Unsolicited show notes for Core EM, ep. 24.0 on hepatic encephalopathy.
- Liver failure can result in the buildup of ammonia in the blood.
- High levels of ammonia interfere with cognitive function.
- Ammonia level is not particularly helpful, especially in the ED. More useful for trending relative to a known baseline. Hepatic encephalopathy is a clinical diagnosis.
- Don’t anchor on HE; patients with liver failure are at risk for a slew of other problems too.

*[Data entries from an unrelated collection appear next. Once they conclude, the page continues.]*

(** [self.orphaned_repos] once the two loops have run. *)
Definition orphan_list (self : Repos) (fs : Folder) : list string :=
  orphaned_repos self ++ collect_orphans self fs.

(** ** Constructor and [Repos.get] *)

Definition repos_init (remote : list GhRepo) (incl inter : bool)
    (fs : Folder) : Repos :=
  let self0 := {| repos := remote; interactive := inter;
                  include_archived := incl; active_repos := [];
                  missing_repos := []; orphaned_repos := [];
                  orphaned_repos_deleted := 0 |} in
  {| repos := remote; interactive := inter; include_archived := incl;
     active_repos := [];
     missing_repos := missing self0 fs;
     orphaned_repos := [];
     orphaned_repos_deleted := 0 |}.

Definition info_of (r : GhRepo) : RepoInfo :=
  {| archived := gh_archived r; git_url := gh_git_url r; orphaned := false;
     ssh_url := gh_ssh_url r; visibility := gh_visibility r |}.

Fixpoint get_loop (u : string) (rs : list GhRepo) (d : dict RepoInfo)
    : dict RepoInfo :=
  match rs with
  | [] => d
  | r :: rs' =>
      get_loop u rs'
        (if String.eqb (gh_owner_login r) u
         then dict_set (gh_name r) (info_of r) d else d)
  end.

(** [Repos.get] for the user [u] (the environment's [GITHUB_USERNAME]):
    the updated object; the method also returns [active_repos]. *)
Definition repos_get (u : string) (self : Repos) : Repos :=
  {| repos := repos self; interactive := interactive self;
     include_archived := include_archived self;
     active_repos := get_loop u (repos self) (active_repos self);
     missing_repos := missing_repos self;
     orphaned_repos := orphaned_repos self;
     orphaned_repos_deleted := orphaned_repos_deleted self |}.

(** ** Effects: a state and exception monad over the object and the world *)

(** [Path.home()] is left symbolic. *)
Definition repo_folder : string := "~/github/personal/".

Inductive Color := Yellow | Grey | Green | Red.

Inductive Event :=
  | Out (line : string)                   (* print(line) *)
  | Status (c : Color) (line : string)    (* print(f"{colored dot} {line}") *)
  | Prompt (msg : string)                 (* the prompt written by input(msg) *)
  | System (cmd : string)                 (* os.system(cmd) *)
  | CloneFrom (url : string) (path : string) (* Repo.clone_from(url, path) *)
  | Help                                  (* parser.print_help() *)
  | Usage (msg : string).                 (* parser.error(msg): usage and message *)

Record World := mkWorld {
  fs : Folder;
  stdin : option bool;          (* None: sys.stdin is None; Some b: isatty() = b *)
  answers : list string;        (* the lines input() will read *)
  clone_fails : list string;    (* repos whose clone_from raises *)
  log : list Event;
}.

Inductive Exn :=
  | KeyError
  | UnboundLocalError
  | EOFError
  | GitCommandError
  | SystemExit (code : nat).

Record St := mkSt { self_ : Repos; world : World }.

Inductive Result (A : Type) := Ok (a : A) | Raise (e : Exn).
Arguments Ok {A} a.
Arguments Raise {A} e.

Definition M (A : Type) := St -> Result A * St.

Definition ret {A} (a : A) : M A := fun s => (Ok a, s).

Definition bind {A B} (m : M A) (f : A -> M B) : M B :=
  fun s => match m s with
           | (Ok a, s') => f a s'
           | (Raise e, s') => (Raise e, s')
           end.

Definition raise {A} (e : Exn) : M A := fun s => (Raise e, s).

Notation "x <- m ;; k" := (bind m (fun x => k))
  (at level 61, m at next level, right associativity).
Notation "m ;;; k" := (bind m (fun _ => k))
  (at level 61, right associativity).

Definition get_self : M Repos := fun s => (Ok (self_ s), s).
Definition put_self (r : Repos) : M unit :=
  fun s => (Ok tt, {| self_ := r; world := world s |}).
Definition get_world : M World := fun s => (Ok (world s), s).
Definition put_world (w : World) : M unit :=
  fun s => (Ok tt, {| self_ := self_ s; world := w |}).

Definition with_log (w : World) (l : list Event) : World :=
  {| fs := fs w; stdin := stdin w; answers := answers w;
     clone_fails := clone_fails w; log := l |}.

Definition emit (e : Event) : M unit :=
  w <- get_world ;; put_world (with_log w (log w ++ [e])).

Definition with_active (r : Repos) (d : dict RepoInfo) : Repos :=
  {| repos := repos r; interactive := interactive r;
     include_archived := include_archived r; active_repos := d;
     missing_repos := missing_repos r; orphaned_repos := orphaned_repos r;
     orphaned_repos_deleted := orphaned_repos_deleted r |}.

Definition with_orphans (r : Repos) (o : list string) (n : nat) : Repos :=
  {| repos := repos r; interactive := interactive r;
     include_archived := include_archived r; active_repos := active_repos r;
     missing_repos := missing_repos r; orphaned_repos := o;
     orphaned_repos_deleted := n |}.

(** [self.active_repos[repo]] *)
Definition getitem (repo : string) : M RepoInfo :=
  self <- get_self ;;
  match dict_get repo (active_repos self) with
  | Some i => ret i
  | None => raise KeyError
  end.
Lemma currentDate_cell_witness :
  CalendarManager.getCurrentYear (Some 1793491200000) = Some 2026 /\
  CalendarManager.getCurrentMonth (Some 1793491200000) = Some 10 /\
  0 <= 10 <= 11 /\
  exists k,
    Z.of_nat k = 0 + 1 - 1 /\
    nth_error (CalendarManager.getMonthData 2026 10) k
      = Some (CalendarManager.mkCell (Some 1) 10 2026 true) /\
    Date.toDateString (Date_of_cell (CalendarManager.mkCell (Some 1) 10 2026 true))
      = "Sun Nov 01 2026".
Proof.
  assert (H : calendar_year (Date.YearFromTime 1793491200000))
    by (right; vm_compute; split; discriminate).
  exact (currentDate_cell 1793491200000 H).
Defined.

Lemma getMonthData_day_numbers_witness :
  map CalendarManager.day (CalendarManager.getMonthData 2024 0)
  = [Some 31]
    ++ map (fun k => Some (1 + Z.of_nat k)) (seq 0 31)
    ++ map (fun k => Some (1 + Z.of_nat k)) (seq 0 10).
Proof.
  apply (getMonthData_day_numbers 2024 0).
  - right. lia.
  - lia.
Defined.

(** Five hours west of Greenwich the task due "2024-01-01" is listed
    for 31 December 2023 (here its local midnight, 05:00 UTC). *)
Lemma getTasksForDate_same_day_witness :
  In (TaskManager.mkView
        (Task.new 3 "3" "1" "Design" "" "To Do" "High" (str "2024-01-01") "")
        "Launch")
     (CalendarManager.getTasksForDate (fun _ _ => -18000000) roomy portfolio
        (Some 1703998800000)).
Proof.
  apply (proj2 (getTasksForDate_same_day (fun _ _ => -18000000) roomy portfolio
                  (Some 1703998800000) _)).
  split; [left; reflexivity|]. split; reflexivity.
Defined.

Ong, et al. evaluated whether or not there was a correlation between the severity of HE and ammonia level. Although levels of “ammonia increased with the severity of hepatic encephalopathy, “there remains substantial overlap in ammonia levels by grade of hepatic encephalopathy, which may be explained by variability in ammonia levels throughout the day, a possible lag between elevation in ammonia level and hepatic encephalopathy in some patients, or the possibility that compounds other than ammonia are also involved in the pathogenesis of hepatic encephalopathy.”
As the severity of HE increases, the distribution becomes more and more shotgunny. Ong et al. agree with Swami:
Because of the substantial overlap in total ammonia levels and partial pressures between cirrhotic patients with and without hepatic encephalopathy, a single level has little clinical utility in the diagnosis of hepatic encephalopathy. A careful clinical evaluation in patients with cirrhosis presenting with altered mental status remains the “gold standard” for diagnosis.
Ong JP, Aggarwal A, Krieger D, et al. Correlation between ammonia levels and the severity of hepatic encephalopathy. Am J Med. 2003;114(3):188-93.